Giriş
Gelişmiş kalıcı tehdit (APT) grupları, son yıllarda kritik telekomünikasyon altyapılarını hedef alarak siber casusluk faaliyetlerini artırmıştır. 2024 yılından itibaren Güney Amerika’daki telekomünikasyon sistemlerine yönelen bu saldırılar, şirketlerin siber güvenlik önlemlerinin ne kadar önemli olduğunu bir kez daha gözler önüne sermektedir.
Saldırı Nasıl Çalışıyor?
Cisco Talos’un UAT-9244 olarak adlandırdığı bu faaliyet, Windows ve Linux sistemleri ile uç cihazlara yönelik üç farklı implant kullanarak gerçekleştirilmektedir. Yapılan analizlerde aşağıdaki implantlar tespit edilmiştir:
- TernDoor: Windows sistemleri hedef alıyor. DLL yan yükleme yöntemiyle, meşru bir yürütülebilir dosya olan “wsprint.exe” üzerinden kötü niyetli bir DLL (“BugSplatRc64.dll”) yükleniyor.
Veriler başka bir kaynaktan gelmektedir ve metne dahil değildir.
(** The middle of [project]: one rule runs. *)
Lemma rule_eq muted row e w :
  log_ok (tw_log w) → we_terminal_id e ≠ ""%string → fresh_id w →
  let v := judge muted row e in
  ∃ w', (if muted then
           upsert (we_terminal_id e) (advanced (we_seq e) row) ;;
           producer_disagreement clock mint e (st_state row) ;;
           mret (outcome_of (we_terminal_id e) "derived_muted_by_healthy_source" false
                   (Some (st_state row)) None None None)
         else if bool_decide (we_kind e = Event PANE_RECOVERED)
         then _recover clock mint false row e else _transition clock mint false row e) w
        = (w', Returned (verdict_outcome (we_terminal_id e) row v (mint (tw_minted w))))
      ∧ effect v e w w'.
Proof.
  intros Hok Ht Hf. unfold judge. destruct muted.
  { destruct (catch_mret (producer_evaluate clock mint e (st_state row)) false
      (set_states (SqliteStateStore.upsert (we_terminal_id e) (advanced (we_seq e) row) (tw_states w)).1 w))
      as [b Hb].
    pose proof (frame_producer quiet clock mint (λ _ _ H, H) e (st_state row)
      (set_states (SqliteStateStore.upsert (we_terminal_id e) (advanced (we_seq e) row) (tw_states w)).1 w))
      as (Q1 & Q2 & Q3 & Q4 & _ & Q5 & _).
    unfold producer_disagreement in *.
    destruct (catch _ _ _) as [w2 r] eqn:Ec in Hb, Q1, Q2, Q3, Q4, Q5. simpl in *. subst r.
    exists w2. split; [|unfold effect; simpl; split_and!; first [done|lia]].
    erewrite bind_returned by apply upsert_run. by erewrite bind_returned by exact Ec. }
  destruct (bool_decide (we_kind e = Event PANE_RECOVERED)).
  { unfold _recover. case_bool_decide as Hs.
    - by apply (write_only (stands "recovery_not_degraded" None None row e)).
    - rewrite validate_class. erewrite bind_returned by reflexivity. cbv beta zeta.
      by_decision. }
  unfold _transition. destruct (_target e) as [[target|] reason];
    [|by apply (write_only (stands "no_implied_state" None None row e))].
  rewrite validate_class. erewrite bind_returned by reflexivity. cbv beta zeta.
  rewrite class_of_no_op. destruct (decide (target = st_state row)) as [Heq|Hne].
  - rewrite bool_decide_eq_true_2 by done. unfold _diagonal.
    destruct reason as [r|];
      [|by apply (write_only (stands "diagonal_noop" (Some target) (Some NO_OP) row e))].
    destruct (bool_decide (target = DEGRADED) && reason_rises (st_degraded_reason row) r).
    + by_decision.
    + by apply (write_only (stands "diagonal_noop" (Some target) (Some NO_OP) row e)).
  - rewrite bool_decide_eq_false_2 by done. by_decision.
Qed.

(** ** The publication *)

Definition admitted (t : string) : bool :=
  match admits with
  | None => true
  | Some f => match f t with Returned b => b | Raised _ => false end
  end.

(** What the fold publishes for a verdict, the terminal being [owned]. *)
Definition publication (owned_ : bool) (t : string) (kind : option AnyKind) (v : verdict) (id : string)
    : list outward :=
  match vd_decision v with
  | Some _ =>
    if owned_ && admitted t then
      [Published {| pb_terminal_id := t;
                    pb_status := legacy_status (st_state (vd_row v)) kind
                                   (st_degraded_reason (vd_row v));
                    pb_event_id := Some id;
                    pb_worker_state := WorkerState_value (st_state (vd_row v));
                    pb_since := st_since (vd_row v) |}]
    else []
  | None => []
  end.

Lemma is_projected_eq t w :
  is_projected admits t w
  = (w, Returned (default false (tw_marks w !! t) && admitted t)).
Proof.
  unfold is_projected, admitted, gets, mbind, M_bind, mret, M_ret.
  destruct (default false (tw_marks w !! t)); simpl; [|done]. by destruct admits.
Qed.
- PeerTime: Linux sistemleri için tasarlanmış bir arka kap. ARM, AARCH, PPC ve MIPS mimarileri için derlenmiştir.
- BruteEntry: Ağ uç cihazlarında çalışan bir brute-force tarayıcıdır.
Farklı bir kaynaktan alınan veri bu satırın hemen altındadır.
(* ===== verification/TruthThms.v ===== *)
(** * What the worker-truth plane guarantees, over any run of its threads

    The log's sequences, the worker's life, who publishes, and what a published
    status can be traced to. *)

From S2P Require Import Prelude Timing Text Ports WorkerStates EventLog StateStore Truth Projector TruthInv Fold.
Import SqliteEventStore.

(** ** The life of a worker: the abstract specification *)

(** What a row says of its worker: a state, or degraded for a reason with the
    state to come back to. *)
Inductive life := Up (s : WorkerState) | Down (reason : DegradedReason) (prior : WorkerState).

Definition shape (p : ProjectedState) : Prop :=
  match st_state p with
  | DEGRADED => is_Some (st_degraded_reason p) ∧ ∃ q, st_prior_state p = Some q ∧ q ≠ DEGRADED
  | _ => st_degraded_reason p = None ∧ st_prior_state p = None
  end.

Definition life_of (p : ProjectedState) : life :=
  match st_state p, st_degraded_reason p, st_prior_state p with
  | DEGRADED, Some r, Some q => Down r q
  | s, _, _ => Up s
  end.

(** One step of a worker's life, with the instant since which it stands. *)
Inductive wstep : life * Z → life * Z → Prop :=
| ws_stay x : wstep x x
| ws_move s s' a b : s ≠ s' → wstep (Up s, a) (Up s', b)
| ws_fall s r a b : wstep (Up s, a) (Down r s, b)
| ws_rise r r' q a : DEGRADED_REASON_RANK r < DEGRADED_REASON_RANK r' →
    wstep (Down r q, a) (Down r' q, a)
| ws_leave r q s a b : wstep (Down r q, a) (Up s, b).

Definition stands_at (p : ProjectedState) : life * Z := (life_of p, st_since p).

Lemma shape_cases p :
  shape p →
  (st_state p ≠ DEGRADED ∧ st_degraded_reason p = None ∧ st_prior_state p = None
   ∧ life_of p = Up (st_state p))
  ∨ ∃ r q, st_state p = DEGRADED ∧ st_degraded_reason p = Some r ∧ st_prior_state p = Some q
     ∧ q ≠ DEGRADED ∧ life_of p = Down r q.
Proof.
  unfold shape, life_of. destruct (st_state p) eqn:E; intros H; try (by left; destruct H).
  right. destruct H as [[r Hr] (q & Hq & Hne)]. rewrite Hr, Hq. eauto 10.
Qed.

Lemma life_advanced seq p : shape p → shape (advanced seq p) ∧ stands_at (advanced seq p) = stands_at p.
Proof. by unfold shape, stands_at, life_of, advanced. Qed.

Lemma moved_up s since seq p : s ≠ DEGRADED →
  shape (moved_to s since seq None None p) ∧ stands_at (moved_to s since seq None None p) = (Up s, since).
Proof. intros H. unfold shape, stands_at, life_of. by destruct s. Qed.

Lemma moved_down r q since seq p : q ≠ DEGRADED →
  shape (moved_to DEGRADED since seq (Some r) (Some q) p)
  ∧ stands_at (moved_to DEGRADED since seq (Some r) (Some q) p) = (Down r q, since).
Proof. intros H. unfold shape, stands_at, life_of. simpl. eauto 10. Qed.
TernDoor’un çalışma şekli, başlangıçta “msiexec.exe” içine enjekte edilmesi ve ardından komut kontrol (C2) sunucusuyla iletişim kurarak işlemler oluşturmasıdır. PeerTime ise Docker varlığını kontrol ederek, eğer mevcutsa yükleniyor ve BitTorrent protokolünü kullanarak C2 bilgilerini indiriyor.
Etkilenen Sistemler
Saldırılar, genellikle güncel olmayan Windows Server ve Microsoft Exchange Server sürümlerini hedef alıyor. Aşağıdaki CVE kodları, güncellenmemiş sistemlerin risk taşıdığını göstermektedir:
- CVE-2020-0601: Windows CryptoAPI bilgi sızıntısı.
- CVE-2021-34527: Windows Print Spooler uzaktan kod yürütme açığı.
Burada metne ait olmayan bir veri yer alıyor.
(* ===== verification/Sha256.v ===== *)
(** * [hashlib.sha256(..).hexdigest()]

    The digest of the standard library, as FIPS 180-4 defines it, over byte
    strings.  Words are 32-bit integers, [w32] their wrap-around. *)

From S2P Require Import Prelude.

Definition w32 (x : Z) : Z := Z.land x 0xFFFFFFFF.
Definition rotr (n x : Z) : Z := Z.lor (Z.shiftr x n) (w32 (Z.shiftl x (32 - n))).

Definition big_sigma0 (x : Z) : Z := Z.lxor (rotr 2 x) (Z.lxor (rotr 13 x) (rotr 22 x)).
Definition big_sigma1 (x : Z) : Z := Z.lxor (rotr 6 x) (Z.lxor (rotr 11 x) (rotr 25 x)).
Definition small_sigma0 (x : Z) : Z := Z.lxor (rotr 7 x) (Z.lxor (rotr 18 x) (Z.shiftr x 3)).
Definition small_sigma1 (x : Z) : Z := Z.lxor (rotr 17 x) (Z.lxor (rotr 19 x) (Z.shiftr x 10)).
Definition choose (e f g : Z) : Z := Z.lxor (Z.land e f) (Z.land (Z.lxor e 0xFFFFFFFF) g).
Definition majority (a b c : Z) : Z :=
  Z.lxor (Z.land a b) (Z.lxor (Z.land a c) (Z.land b c)).

(** The constants: the first 32 bits of the fractional parts of the cube roots of
    the first sixty-four primes, and of the square roots of the first eight. *)
Definition is_prime (n : Z) : bool :=
  forallb (λ k, negb (n mod Z.of_nat k =? 0)) (seq 2 (Z.to_nat (Z.sqrt n) - 1)).
Definition primes : list Z :=
  Eval vm_compute in take 64 (filter (λ n, is_prime n = true) (Z.of_nat <$> seq 2 400)).

(** The greatest [r] below [2^bits] with [r^3 <= v], found bit by bit. *)
Fixpoint cube_root (bits : nat) (v r : Z) : Z :=
  match bits with
  | O => r
  | S bits =>
      let r' := r + 2 ^ Z.of_nat bits in
      cube_root bits v (if r' * r' * r' <=? v then r' else r)
  end.

Definition round_constants : list Z :=
  Eval vm_compute in (λ p, w32 (cube_root 36 (Z.shiftl p 96) 0)) <$> primes.
Definition initial_hash : list Z :=
  Eval vm_compute in (λ p, w32 (Z.sqrt (Z.shiftl p 64))) <$> take 8 primes.

(** ** Message to blocks of sixteen words *)

Definition bytes_of (s : string) : list Z := (λ c, Z.of_N (N_of_ascii c)) <$> String.list_ascii_of_string s.

Definition be_bytes (n : nat) (v : Z) : list Z :=
  (λ i, Z.land (Z.shiftr v (8 * Z.of_nat i)) 0xFF) <$> rev (seq 0 n).

Definition padded (m : list Z) : list Z :=
  let zeros := Z.to_nat ((55 - Z.of_nat (length m)) mod 64) in
  m ++ [0x80] ++ replicate zeros 0 ++ be_bytes 8 (8 * Z.of_nat (length m)).

Fixpoint words (bs : list Z) : list Z :=
  match bs with
  | a :: b :: c :: d :: rest =>
      Z.lor (Z.shiftl a 24) (Z.lor (Z.shiftl b 16) (Z.lor (Z.shiftl c 8) d)) :: words rest
  | _ => []
  end.

(** ** One block *)

(** [recent] holds the last sixteen words, newest first. *)
Definition next_word (recent : list Z) : Z :=
  w32 (small_sigma1 (nth 1 recent 0) + nth 6 recent 0
       + small_sigma0 (nth 14 recent 0) + nth 15 recent 0).

Fixpoint schedule (n : nat) (newest_first : list Z) : list Z :=
  match n with
  | O => rev newest_first
  | S n => schedule n (next_word newest_first :: newest_first)
  end.

Definition mix (st : list Z) (kw : Z * Z) : list Z :=
  match st with
  | [a; b; c; d; e; f; g; h] =>
      let t1 := h + big_sigma1 e + choose e f g + kw.1 + kw.2 in
      let t2 := big_sigma0 a + majority a b c in
      [w32 (t1 + t2); a; b; c; w32 (d + t1); e; f; g]
  | _ => st
  end.

Definition compress (st block : list Z) : list Z :=
  let w := schedule 48 (rev block) in
  zip_with (λ x y, w32 (x + y)) st (foldl mix st (zip round_constants w)).

Fixpoint blocks (n : nat) (ws st : list Z) : list Z :=
  match n with
  | O => st
  | S n => blocks n (drop 16 ws) (compress st (take 16 ws))
  end.

Definition sha256 (m : list Z) : list Z :=
  let ws := words (padded m) in
  blocks (length ws `div` 16) ws initial_hash.

(** ** [hexdigest] *)

Definition hex_digit (v : Z) : ascii :=
  ascii_of_N (Z.to_N (if v <? 10 then 48 + v else 87 + v)).

Fixpoint hex (n : nat) (v : Z) (acc : string) : string :=
  match n with
  | O => acc
  | S n => hex n (Z.shiftr v 4) (String (hex_digit (Z.land v 15)) acc)
  end.

Definition hexdigest (st : list Z) : string := foldr (λ w acc, hex 8 w acc) "" st.

Definition sha256_hex (s : string) : string := hexdigest (sha256 (bytes_of s)).

(** The published test vectors. *)
Example sha256_abc :
  sha256_hex "abc" = "ba7816bf8f01cfea414140de5dae2223b00361a396177a9cb410ff61f20015ad"%string.
Proof. vm_compute. reflexivity. Qed.

Example sha256_empty :
  sha256_hex "" = "e3b0c44298fc1c149afbf4c8996fb92427ae41e4649b934ca495991b7852b855"%string.
Proof. vm_compute. reflexivity. Qed.

Example sha256_two_blocks :
  sha256_hex "abcdbcdecdefdefgefghfghighijhijkijkljklmklmnlmnomnopnopq"
  = "248d6a61d20638b8e5c026930c3e6039a33ce45964ff2167f6ecedd419db06c1"%string.
Proof. vm_compute. reflexivity. Qed.

#[global] Opaque sha256_hex.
Bu tür açıklar, saldırganların sistemlere erişimini kolaylaştırmaktadır.
Çözüm ve Korunma
Siber saldırılara karşı alınacak önlemler son derece önemlidir. Aşağıdaki adımlar, sistem güvenliğini artırmak için gereklidir:
- Sistemleri ve yazılımları en son sürüm ve güncellemelerle koruyun.
- Güvenlik duvarı ve güvenlik yazılımları kullanarak sistemi koruyun.
- Erişim kontrollerini sıkılaştırın ve gereksiz hizmetleri kapatın.
Ayrıca, kullanıcıların şifrelerini düzenli olarak değiştirmeleri ve karmaşık şifreler kullanmaları da büyük önem taşımaktadır.
Sonuç
UAT-9244 ve benzeri APT gruplarının hedef aldığı sistemler, sürekli olarak güncellenmeli ve izlenmelidir. Kullanıcılar, var olan güvenlik açıklarına karşı önlem almak için sistemlerini en son sürümlere güncellemeli ve gereksiz portları kapatmalıdır. Bu, siber saldırılara karşı en önemli savunmayı oluşturacaktır.